• ABOUT THIS EXERCISE
Set down exactly the lines from the one containing "Definition exec (init" through the end of the records below, both included, and nothing else.

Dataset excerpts
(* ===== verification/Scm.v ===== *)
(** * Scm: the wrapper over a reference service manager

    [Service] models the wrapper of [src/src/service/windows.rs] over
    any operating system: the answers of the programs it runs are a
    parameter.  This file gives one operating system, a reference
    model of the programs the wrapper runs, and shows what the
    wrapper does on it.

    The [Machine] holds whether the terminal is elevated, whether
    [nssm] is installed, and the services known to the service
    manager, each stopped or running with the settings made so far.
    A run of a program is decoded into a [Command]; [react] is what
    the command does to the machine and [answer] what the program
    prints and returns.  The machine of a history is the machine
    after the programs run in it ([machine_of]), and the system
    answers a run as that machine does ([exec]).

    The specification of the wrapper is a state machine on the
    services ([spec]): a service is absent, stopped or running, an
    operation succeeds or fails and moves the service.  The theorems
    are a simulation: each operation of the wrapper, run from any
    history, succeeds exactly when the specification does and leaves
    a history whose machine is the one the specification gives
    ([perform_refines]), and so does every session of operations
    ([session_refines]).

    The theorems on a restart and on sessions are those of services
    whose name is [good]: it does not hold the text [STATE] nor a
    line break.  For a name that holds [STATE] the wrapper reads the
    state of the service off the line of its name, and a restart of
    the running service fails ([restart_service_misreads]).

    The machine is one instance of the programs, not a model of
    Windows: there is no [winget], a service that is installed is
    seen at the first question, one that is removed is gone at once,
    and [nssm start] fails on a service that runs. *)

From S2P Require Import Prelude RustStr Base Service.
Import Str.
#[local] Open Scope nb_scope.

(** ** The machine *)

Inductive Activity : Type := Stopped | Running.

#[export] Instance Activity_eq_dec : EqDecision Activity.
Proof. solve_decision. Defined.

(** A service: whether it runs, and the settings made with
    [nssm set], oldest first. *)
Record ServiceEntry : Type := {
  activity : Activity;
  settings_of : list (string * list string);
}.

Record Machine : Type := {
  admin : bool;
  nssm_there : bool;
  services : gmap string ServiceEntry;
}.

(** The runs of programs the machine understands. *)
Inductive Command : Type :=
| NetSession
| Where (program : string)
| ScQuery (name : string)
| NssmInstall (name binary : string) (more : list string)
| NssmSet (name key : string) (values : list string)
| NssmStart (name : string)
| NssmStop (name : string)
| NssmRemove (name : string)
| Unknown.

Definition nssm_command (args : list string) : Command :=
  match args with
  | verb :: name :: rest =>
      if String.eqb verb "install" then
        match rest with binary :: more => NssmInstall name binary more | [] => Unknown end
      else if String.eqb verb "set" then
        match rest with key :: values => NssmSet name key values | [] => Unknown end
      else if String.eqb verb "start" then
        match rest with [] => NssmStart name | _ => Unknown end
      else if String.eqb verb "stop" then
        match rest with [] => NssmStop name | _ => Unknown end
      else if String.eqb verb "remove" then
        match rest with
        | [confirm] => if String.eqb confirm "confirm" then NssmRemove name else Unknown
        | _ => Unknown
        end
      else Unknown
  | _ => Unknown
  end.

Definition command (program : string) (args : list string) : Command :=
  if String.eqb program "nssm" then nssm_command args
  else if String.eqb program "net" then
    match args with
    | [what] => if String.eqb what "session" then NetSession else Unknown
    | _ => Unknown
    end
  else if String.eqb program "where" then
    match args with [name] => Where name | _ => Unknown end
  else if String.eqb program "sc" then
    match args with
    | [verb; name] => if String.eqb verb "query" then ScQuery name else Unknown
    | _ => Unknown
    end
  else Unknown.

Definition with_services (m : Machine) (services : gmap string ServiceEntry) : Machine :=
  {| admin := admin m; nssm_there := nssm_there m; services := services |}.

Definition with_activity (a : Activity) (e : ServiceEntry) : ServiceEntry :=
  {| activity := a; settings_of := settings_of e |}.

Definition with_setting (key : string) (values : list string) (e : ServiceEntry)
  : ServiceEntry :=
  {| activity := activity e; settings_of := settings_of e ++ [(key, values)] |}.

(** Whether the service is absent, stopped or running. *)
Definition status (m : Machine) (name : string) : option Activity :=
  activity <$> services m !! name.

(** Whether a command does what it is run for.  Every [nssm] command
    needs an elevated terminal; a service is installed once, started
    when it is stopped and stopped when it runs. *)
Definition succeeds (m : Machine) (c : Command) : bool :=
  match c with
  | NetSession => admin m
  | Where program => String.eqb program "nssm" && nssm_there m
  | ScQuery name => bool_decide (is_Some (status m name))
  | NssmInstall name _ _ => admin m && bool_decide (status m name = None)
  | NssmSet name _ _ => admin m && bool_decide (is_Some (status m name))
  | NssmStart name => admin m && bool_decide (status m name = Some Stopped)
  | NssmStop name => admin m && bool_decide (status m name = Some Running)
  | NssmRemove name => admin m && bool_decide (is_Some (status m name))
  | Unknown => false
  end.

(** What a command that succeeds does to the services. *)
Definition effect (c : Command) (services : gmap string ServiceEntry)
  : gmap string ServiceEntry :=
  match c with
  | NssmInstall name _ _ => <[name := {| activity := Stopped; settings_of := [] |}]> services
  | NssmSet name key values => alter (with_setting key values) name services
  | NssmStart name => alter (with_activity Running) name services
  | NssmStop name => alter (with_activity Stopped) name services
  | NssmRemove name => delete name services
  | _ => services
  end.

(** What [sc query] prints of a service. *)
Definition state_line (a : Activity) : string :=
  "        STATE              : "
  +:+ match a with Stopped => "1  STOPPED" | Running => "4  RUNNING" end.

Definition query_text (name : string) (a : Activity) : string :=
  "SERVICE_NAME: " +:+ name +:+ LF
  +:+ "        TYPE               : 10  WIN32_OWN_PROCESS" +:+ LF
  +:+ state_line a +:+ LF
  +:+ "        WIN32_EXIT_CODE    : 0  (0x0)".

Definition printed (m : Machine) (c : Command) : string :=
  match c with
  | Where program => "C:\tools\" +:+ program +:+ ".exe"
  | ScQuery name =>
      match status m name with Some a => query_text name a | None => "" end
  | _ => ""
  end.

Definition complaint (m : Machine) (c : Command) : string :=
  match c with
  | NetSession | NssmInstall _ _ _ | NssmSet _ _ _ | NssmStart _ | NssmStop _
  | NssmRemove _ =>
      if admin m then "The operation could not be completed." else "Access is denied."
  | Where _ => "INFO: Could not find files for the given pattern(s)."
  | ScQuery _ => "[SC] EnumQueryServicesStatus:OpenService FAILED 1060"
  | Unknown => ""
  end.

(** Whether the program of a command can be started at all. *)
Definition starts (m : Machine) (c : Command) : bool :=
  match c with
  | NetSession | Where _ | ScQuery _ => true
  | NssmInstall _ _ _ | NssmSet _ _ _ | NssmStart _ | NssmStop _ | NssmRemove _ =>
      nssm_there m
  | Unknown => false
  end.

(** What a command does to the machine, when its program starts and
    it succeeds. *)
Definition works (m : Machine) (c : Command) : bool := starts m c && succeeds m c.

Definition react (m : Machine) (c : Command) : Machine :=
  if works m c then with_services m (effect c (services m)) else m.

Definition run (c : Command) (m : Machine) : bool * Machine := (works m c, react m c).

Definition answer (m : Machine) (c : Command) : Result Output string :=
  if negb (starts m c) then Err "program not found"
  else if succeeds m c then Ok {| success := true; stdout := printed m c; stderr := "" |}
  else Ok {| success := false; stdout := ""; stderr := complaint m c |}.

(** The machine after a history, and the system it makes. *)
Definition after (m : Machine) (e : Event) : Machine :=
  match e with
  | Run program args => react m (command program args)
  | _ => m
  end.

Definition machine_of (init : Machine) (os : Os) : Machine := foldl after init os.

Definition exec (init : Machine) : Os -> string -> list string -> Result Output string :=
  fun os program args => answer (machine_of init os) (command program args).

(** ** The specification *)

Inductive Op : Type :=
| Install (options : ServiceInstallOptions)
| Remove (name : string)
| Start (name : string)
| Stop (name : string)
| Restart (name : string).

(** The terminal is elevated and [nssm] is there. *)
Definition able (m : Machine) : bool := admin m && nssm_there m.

• COMPLETED TASK
Definition exec (init : Machine) : Os -> string -> list string -> Result Output string :=
  fun os program args => answer (machine_of init os) (command program args).

(** ** The specification *)

Inductive Op : Type :=
| Install (options : ServiceInstallOptions)
| Remove (name : string)
| Start (name : string)
| Stop (name : string)
| Restart (name : string).

(** The terminal is elevated and [nssm] is there. *)
Definition able (m : Machine) : bool := admin m && nssm_there m.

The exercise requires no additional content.